Тихая трогательная мелодия фортепиано и скрипки нещадно бьет по ушам, проходя сквозь динамик разрывающегося от волнения сердца, когда навстречу ему по светло-лиловой ковровой дорожке, ведомая Алексеем, по-доброму ухмыляющимся в усы, идет белоснежная тень Евы, чье лицо целомудренно прикрыто полупрозрачными облаками фаты. Он не слышит дружного восхищенного вздоха сотни гостей при появлении невесты, во все глаза, словно первоклассник на торжественной линейке первого сентября, глядя на свою будущую жену. И наконец он, взяв ее за тонкие молочные запястья, как в день их танца-поединка, роняет на них неловкую слезу и чувствует вздрагивание Лилевской. Он готов поклясться, что прямо сейчас фата слегка колышется от ее беззвучного, кроткого и мягкого смеха.
— Согласны ли вы, Адамов Александр Алексеевич, взять в жены Лилевскую Еву Александровну?
— Согласен, — звучит твердый голос, приглушая тонкие всхлипы присутствующих.
— Согласны ли вы, Лилевская Ева Александровна, выйти замуж за Адамова Александра Алексеевича?
— Согласна, — вторит Александру стыдливо вздрагивающий голос.
Слеза снова прожигает кожу Евы, когда Александр, силясь не примкнуть губами к ее ледяной правой руке, с третьей попытки надевает на тонкий четвертый палец золотое кольцо.
Они идут за руку к столу, чтобы подписать свидетельство о браке, боясь произнести хоть слово и тем самым спугнуть чувствительную птицу момента.
— Ты божественная, — вырывается у Александра нервный смешок. — Я люблю тебя, Ева Адамова.

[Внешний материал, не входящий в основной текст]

(** * LINE LIVE extractor ([youtube_dl/extractor/linelive.py])

    A shallow embedding of [LineLiveIE]: the URL pattern [_VALID_URL], the
    values the extractor handles (parsed JSON), and [_real_extract] written in
    a state-and-exception monad over the helpers of the host framework.

    The first half holds the definitions: the matcher for the pattern, the
    values, the framework as a record of helpers, the extractor, the
    properties stated about it, and a canned site to run it on. The second
    half holds the facts, and at its end the properties C1 to C10 of the
    specification.

    Conventions.
    - Text is [string]; a character is an [ascii], and [\d] is [0]..[9].
    - A parsed JSON document is a [py_value]; JSON numbers with a fraction
      (Python [float]) are outside the model.
    - A Python exception is a [failure]; the [raise] statements of
      [linelive.py] are kept apart from what an operation on a value or a
      framework helper raises. *)

From Stdlib Require Import String Ascii List ZArith Bool Lia PeanoNat DecimalString.
Import ListNotations.
Local Open Scope string_scope.

Set Implicit Arguments.
Set Warnings "-register-all".

(* ------------------------------------------------------------------ *)
(** ** Regular expressions: the fragment of Python's [re] that [_VALID_URL] uses *)

Module Re.

Inductive regex : Type :=
| Eps                                  (* the empty pattern *)
| Lit (c : ascii)                      (* an ordinary character *)
| AnyChar                              (* [.] : any character but a newline *)
| Digit                                (* [\d] *)
| Cat (r1 r2 : regex)                  (* [r1r2] *)
| Or (r1 r2 : regex)                   (* [r1|r2], left alternative first *)
| Opt (r : regex)                      (* [r?], greedy *)
| Plus (r : regex)                     (* [r+], greedy *)
| Named (name : string) (r : regex).   (* [(?P<name>r)] *)

(** The groups of a match, by name. *)
Definition groups := list (string * string).

Fixpoint group (g : groups) (name : string) : option string :=
  match g with
  | [] => None
  | (n, w) :: g' => if String.eqb n name then Some w else group g' name
  end.

Definition is_digit (c : ascii) : bool :=
  let n := nat_of_ascii c in ((48 <=? n) && (n <=? 57))%nat.

Definition is_newline (c : ascii) : bool := Ascii.eqb c "010"%char.

(** A literal run of characters, as it stands in a pattern. *)
Fixpoint lits (s : string) : regex :=
  match s with
  | EmptyString => Eps
  | String c s' => Cat (Lit c) (lits s')
  end.

(** One way to match a prefix: the text consumed, its groups, the rest. *)
Definition hit := (string * groups * string)%type.

Definition extend (w : string) (g : groups) (h : hit) : hit :=
  let '(w2, g2, s2) := h in (w ++ w2, (g ++ g2)%list, s2).

(** [r+], given the matches of [r]: after one match of [r], more of them are
    tried first (greedy), then the match as it stands. A further round is
    tried only when the last one consumed a character, so the length of the
    text is fuel enough (see [plus_hits_fuel]). *)
Fixpoint plus_hits (step : string -> list hit) (fuel : nat) (s : string) : list hit :=
  flat_map (fun h1 : hit =>
              let '(w1, g1, s1) := h1 in
              (match fuel with
               | O => []
               | S fuel' =>
                   if (String.length s1 <? String.length s)%nat
                   then map (extend w1 g1) (plus_hits step fuel' s1)
                   else []
               end ++ [h1])%list)
           (step s).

Моя Ева Адамова.
— А теперь можете поцеловать друг друга.
Пьянящее придыхание кружит его голову, когда он нетерпеливым жестом убирает фату прочь с ее лица и обнимает больше-не-Лилевскую за талию. Взрыв аплодисментов и крики одобрения остаются где-то в другой галактике, когда он целует ее губы. Как и несколько месяцев назад, их мягкость плавится на его языке ванильно-сливочным холодком.
Поздравляю с созданием семьи!
Всегда только ваш,
Андрей
Кнопка «Отправить». Тяжелый вздох под гневный рев готовящегося к взлету самолета и прикрытое дрожащими ладонями лицо. Андрей не знает, от кого бежит в ласку белоснежных небес — от Евы или от Саши, но внутренний голос говорит ему неведомое.
От самого себя.
Какой-то вечный круговорот боли. Он боится причинить боль себе, видя Еву, вручающую себя в порой до ужаса ветреные руки Александра. Его пугает мысль испортить торжество лучшему другу, так долго боровшемуся за себя и свое счастье.
С вежливым кивком вручив стюардессе стаканчик от кофе, пахнувшего пряностями, он рассуждает в своих путаных мыслях о сердце и разуме, Боге и Дьяволе.
Безответственное сердце. Как же тебя выдрессировать, выломать, вымуштровать?
С верхних полок для багажа из чьей-то сумки выпадает Библия.
Прежде чем спросить, чей это толстый, искусно тисненный позолотой экземпляр книги — родоначальницы всего и вся, Лазарев пробегает глазами раскрывшуюся при падении страницу:
11:28. Придите ко Мне, все труждающиеся и обремененные, и Я успокою вас.